SUPPLIED INFORMATION.
---*---

(** * A Rocq model of the rendering core of the ray tracer

    Sources modelled: [include/rtweekend.h], [include/color.h] and
    [include/camera.h].  The headers [vec3.h], [ray.h], [interval.h],
    [hittable.h] and [material.h] are not among the modelled sources: the
    operations of theirs that the camera uses are either fields of the
    [Environment] class below (scene and material dispatch, the random
    generator, the tangent of the C library) or small definitions written
    from the specification and marked as such.

    Conventions.
    - [int] and [unsigned int] are 32-bit; a value is a [Z] and every
      conversion between the two types is written out.
    - [double] is IEEE-754 binary64, as specified by [SpecFloat] with
      [prec = 53] and [emax = 1024].
    - Threads are modelled by an interleaving step relation over a shared
      state (pixel buffer, atomic counter, the two output streams).

    The file has four parts: the model, the predicates used to state
    properties, the lemmas and theorems about the properties that the
    specification claims, and further properties of the code. *)

From Stdlib Require Import ZArith Lia Bool List.
From Stdlib Require Import Floats.SpecFloat.
From stdpp Require Import base list.

Local Open Scope Z_scope.

(* ===================================================================== *)
(** * Part I: the model *)
(* ===================================================================== *)

(** ** Machine integers *)

Definition INT_MAX : Z := 2147483647.
Definition INT_MIN : Z := -2147483648.
Definition UINT_MAX : Z := 4294967295.

(** Conversion to [unsigned int]: reduction modulo 2^32. *)
Definition to_unsigned (z : Z) : Z := z mod 2 ^ 32.

(** Conversion of an [unsigned int] value to [int]. *)
Definition to_int (z : Z) : Z :=
  let u := to_unsigned z in
  if u <=? INT_MAX then u else u - 2 ^ 32.

(** ** IEEE-754 binary64 *)

Definition prec : Z := 53.
Definition emax : Z := 1024.

Definition double : Type := spec_float.

(** The representation is the canonical one of a binary64 value. *)
Definition is_double (x : double) : Prop := valid_binary prec emax x = true.

Definition dadd : double -> double -> double := SFadd prec emax.
Definition dsub : double -> double -> double := SFsub prec emax.
Definition dmul : double -> double -> double := SFmul prec emax.
Definition ddiv : double -> double -> double := SFdiv prec emax.
Definition dsqrt : double -> double := SFsqrt prec emax.
Definition dneg : double -> double := SFopp.
Definition dlt : double -> double -> bool := SFltb.
Definition dle : double -> double -> bool := SFleb.
(** * The artwork table of [src/frontend/src/App.tsx]

    A shallow embedding of the stateful core of the [App] component: the
    seven [useState] cells, the page fetch run by [useEffect], the paginator
    handler, the "select first N" form handler and the selection handler,
    followed by the properties of the specification that concern them.

    Conventions of the embedding.
    - JavaScript numbers that the component handles (record ids, page
      numbers, counts) are integers; they are modelled by [Z], exactly.
      A JavaScript number is a double: an integer of absolute value up to
      2^53 is the number itself, beyond that it is rounded.  The rounding
      is not modelled, and the statements that give the value of a parsed
      number carry the bound.
    - JavaScript strings are sequences of UTF-16 code units ([list N]).
    - A [Set<number>] is a [gset Z].  [Set.prototype.forEach] visits the
      members once each; the callbacks used here (deleting from and adding
      to another set) commute, so the visiting order is immaterial and
      [set_fold] is used for it.
    - An [async] function is cut at its first [await]: the part before it
      runs when the event is handled, the part after it runs when the
      request settles, with the outcome of the request as an argument.
      Both parts are computations in a state monad with exceptions that
      also records the observable effects (alerts, console messages,
      requests). *)

From stdpp Require Import gmap list strings pretty.

#[local] Set Warnings "-clear-no-such-hyp".
Local Open Scope Z_scope.

(** ** JavaScript built-ins used by the component *)

Module Js.

(** A string is a sequence of UTF-16 code units. *)
Definition JsString : Type := list N.

Definition of_string (s : string) : JsString :=
  (fun a : Ascii.ascii => Ascii.N_of_ascii a) <$> String.list_ascii_of_string s.

(** WhiteSpace and LineTerminator code points of ECMA-262 (the characters
    [String.prototype.trim] removes). *)
Definition is_white_space (c : N) : bool :=
  bool_decide (c ∈ [0x09; 0x0A; 0x0B; 0x0C; 0x0D; 0x20; 0xA0; 0x1680;
                    0x2028; 0x2029; 0x202F; 0x205F; 0x3000; 0xFEFF]%N)
  || ((0x2000 <=? c)%N && (c <=? 0x200A)%N).

Definition is_digit (c : N) : bool := (48 <=? c)%N && (c <=? 57)%N.

Definition digit_value (c : N) : Z := Z.of_N c - 48.

Fixpoint trim_start (s : JsString) : JsString :=
  match s with
  | c :: s' => if is_white_space c then trim_start s' else s
  | [] => []
  end.

(** The longest prefix made of decimal digits. *)
Fixpoint digit_prefix (s : JsString) : JsString :=
  match s with
  | c :: s' => if is_digit c then c :: digit_prefix s' else []
  | [] => []
  end.

Definition digits_value (ds : JsString) : Z :=
  fold_left (fun acc c => 10 * acc + digit_value c) ds 0.

(** [parseInt(string, 10)], following the steps of ECMA-262: trim leading
    white space, read an optional sign, take the longest prefix of decimal
    digits; [None] is [NaN].  The result is the mathematical integer
    [mathInt] of the algorithm; the number returned is the double nearest
    to it, which is [mathInt] itself up to 2^53 in absolute value. *)
Definition parseInt10 (input : JsString) : option Z :=
  let s := trim_start input in
  let sign := match s with
              | c :: _ => if (c =? 0x2D)%N then -1 else 1
              | [] => 1
              end in
  let s := match s with
           | c :: rest => if (c =? 0x2B)%N || (c =? 0x2D)%N then rest else s
           | [] => s
           end in
  match digit_prefix s with
  | [] => None
  | ds => Some (sign * digits_value ds)
  end.

(** The decimal numeral of an integer: its digits, most significant first,
    without leading zeros, after a minus sign when it is negative. *)
Definition decimal (n : Z) : JsString := of_string (pretty n).

End Js.

(** ** Data model *)

Module Artwork.
Record t : Type := mk {
  id : Z;
  title : string;
  place_of_origin : option string;
  artist_display : string;
  inscriptions : option string;
  date_start : Z;
  date_end : Z
}.
End Artwork.

(** The part of [DataTableStateEvent] that the component uses.  The fields
    [filters] and [multiSortMeta] keep their initial values and are not
    represented. *)
Record LazyState : Type := mkLazyState {
  first : Z;
  rows : Z;
  page : Z;
  sortField : string;
  sortOrder : option Z
}.

Record PaginatorPageChangeEvent : Type := mkPageChange {
  ev_first : Z;
  ev_rows : Z;
  ev_page : Z;
  ev_pageCount : Z
}.

(** The component's state: one field per [useState] cell.  [artworks] is
    typed [Artwork[]] in the source, but it is assigned [result.data] of an
    untyped response, which may be [undefined] ([None]). *)
Record AppState : Type := mkAppState {
  loading : bool;
  artworks : option (list Artwork.t);
  totalRecords : Z;
  selection : gset Z;
  isPanelOpen : bool;
  numToSelect : Js.JsString;
  lazyState : LazyState
}.

Definition initialState : AppState :=
  {| loading := false;
     artworks := Some [];
     totalRecords := 0;
     selection := ∅;
     isPanelOpen := false;
     numToSelect := [];
     lazyState := {| first := 0; rows := 10; page := 0;
                     sortField := ""; sortOrder := None |} |}.

(** ** The remote endpoint *)

(** A GET request on the collection endpoint, given by its query
    parameters ([sort[id]=asc] is fixed). *)
Record Request : Type := mkRequest {
  query_page : Z;
  query_limit : Z;
  query_fields : string
}.

Record Pagination : Type := mkPagination { total : Z }.

(** The value of [await response.json()]: a JSON object whose [data], when
    present, is an array of records and whose [pagination], when present,
    is an object with a numeric [total]. *)
Record ApiResult : Type := mkApiResult {
  data : option (list Artwork.t);
  pagination : option Pagination
}.

Inductive Response : Type :=
  | BadBody                      (* the body is not JSON: [json()] rejects *)
  | JsonBody (result : ApiResult).

Inductive FetchOutcome : Type :=
  | FetchRejected                (* [fetch] rejects: transport failure *)
  | FetchResolved (response : Response).

(** ** Effects *)

Inductive JsError : Type := NetworkError | SyntaxError | TypeError.

Inductive Effect : Type :=
  | PreventDefault
  | Alert (message : string)
  | ConsoleError (message : string)
  | Fetch (request : Request).

Inductive Completion (A : Type) : Type :=
  | Normal (a : A)
  | Thrown (e : JsError).
Arguments Normal {A} a.
Arguments Thrown {A} e.

(** A computation reads and updates the state cells, logs its effects in
    order and completes normally or by throwing. *)
Definition M (A : Type) : Type := AppState → Completion A * AppState * list Effect.

#[global] Instance M_ret : MRet M := fun A a st => (Normal a, st, []).

#[global] Instance M_bind : MBind M := fun A B k c st =>
  match c st with
  | (Normal a, st1, log1) =>
      match k a st1 with
      | (r, st2, log2) => (r, st2, log1 ++ log2)
      end
  | (Thrown e, st1, log1) => (Thrown e, st1, log1)
  end.

Definition throw {A} (e : JsError) : M A := fun st => (Thrown e, st, []).

Definition emit (eff : Effect) : M unit := fun st => (Normal (), st, [eff]).

Definition modify (f : AppState → AppState) : M unit := fun st => (Normal (), f st, []).

Definition read {A} (f : AppState → A) : M A := fun st => (Normal (f st), st, []).

(** [try { body } catch (e) { handler e } finally { final }] *)
Definition try_catch_finally (body : M unit) (handler : JsError → M unit)
    (final : M unit) : M unit := fun st =>
  let '(r1, st1, log1) := body st in
  let '(r2, st2, log2) :=
    match r1 with
    | Normal _ => (r1, st1, log1)
    | Thrown e => let '(r, s, l) := handler e st1 in (r, s, log1 ++ l)
    end in
  let '(r3, st3, log3) := final st2 in
  (match r3 with Normal _ => r2 | Thrown e => Thrown e end, st3, log2 ++ log3).

Definition state_of {A} (r : Completion A * AppState * list Effect) : AppState := r.1.2.
Definition effects_of {A} (r : Completion A * AppState * list Effect) : list Effect := r.2.
Definition completion_of {A} (r : Completion A * AppState * list Effect) : Completion A := r.1.1.

(** The requests among the logged effects. *)
Definition requests (log : list Effect) : list Request :=
  omap (fun eff => match eff with Fetch r => Some r | _ => None end) log.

---*---

WHAT YOU HAVE TO DO.
Output, exactly and in full, the lines from the start of the entries above through the line that contains "(** ** Machine integers *)".

RESULT.
(** * A Rocq model of the rendering core of the ray tracer

    Sources modelled: [include/rtweekend.h], [include/color.h] and
    [include/camera.h].  The headers [vec3.h], [ray.h], [interval.h],
    [hittable.h] and [material.h] are not among the modelled sources: the
    operations of theirs that the camera uses are either fields of the
    [Environment] class below (scene and material dispatch, the random
    generator, the tangent of the C library) or small definitions written
    from the specification and marked as such.

    Conventions.
    - [int] and [unsigned int] are 32-bit; a value is a [Z] and every
      conversion between the two types is written out.
    - [double] is IEEE-754 binary64, as specified by [SpecFloat] with
      [prec = 53] and [emax = 1024].
    - Threads are modelled by an interleaving step relation over a shared
      state (pixel buffer, atomic counter, the two output streams).

    The file has four parts: the model, the predicates used to state
    properties, the lemmas and theorems about the properties that the
    specification claims, and further properties of the code. *)

From Stdlib Require Import ZArith Lia Bool List.
From Stdlib Require Import Floats.SpecFloat.
From stdpp Require Import base list.

Local Open Scope Z_scope.

(* ===================================================================== *)
(** * Part I: the model *)
(* ===================================================================== *)

(** ** Machine integers *)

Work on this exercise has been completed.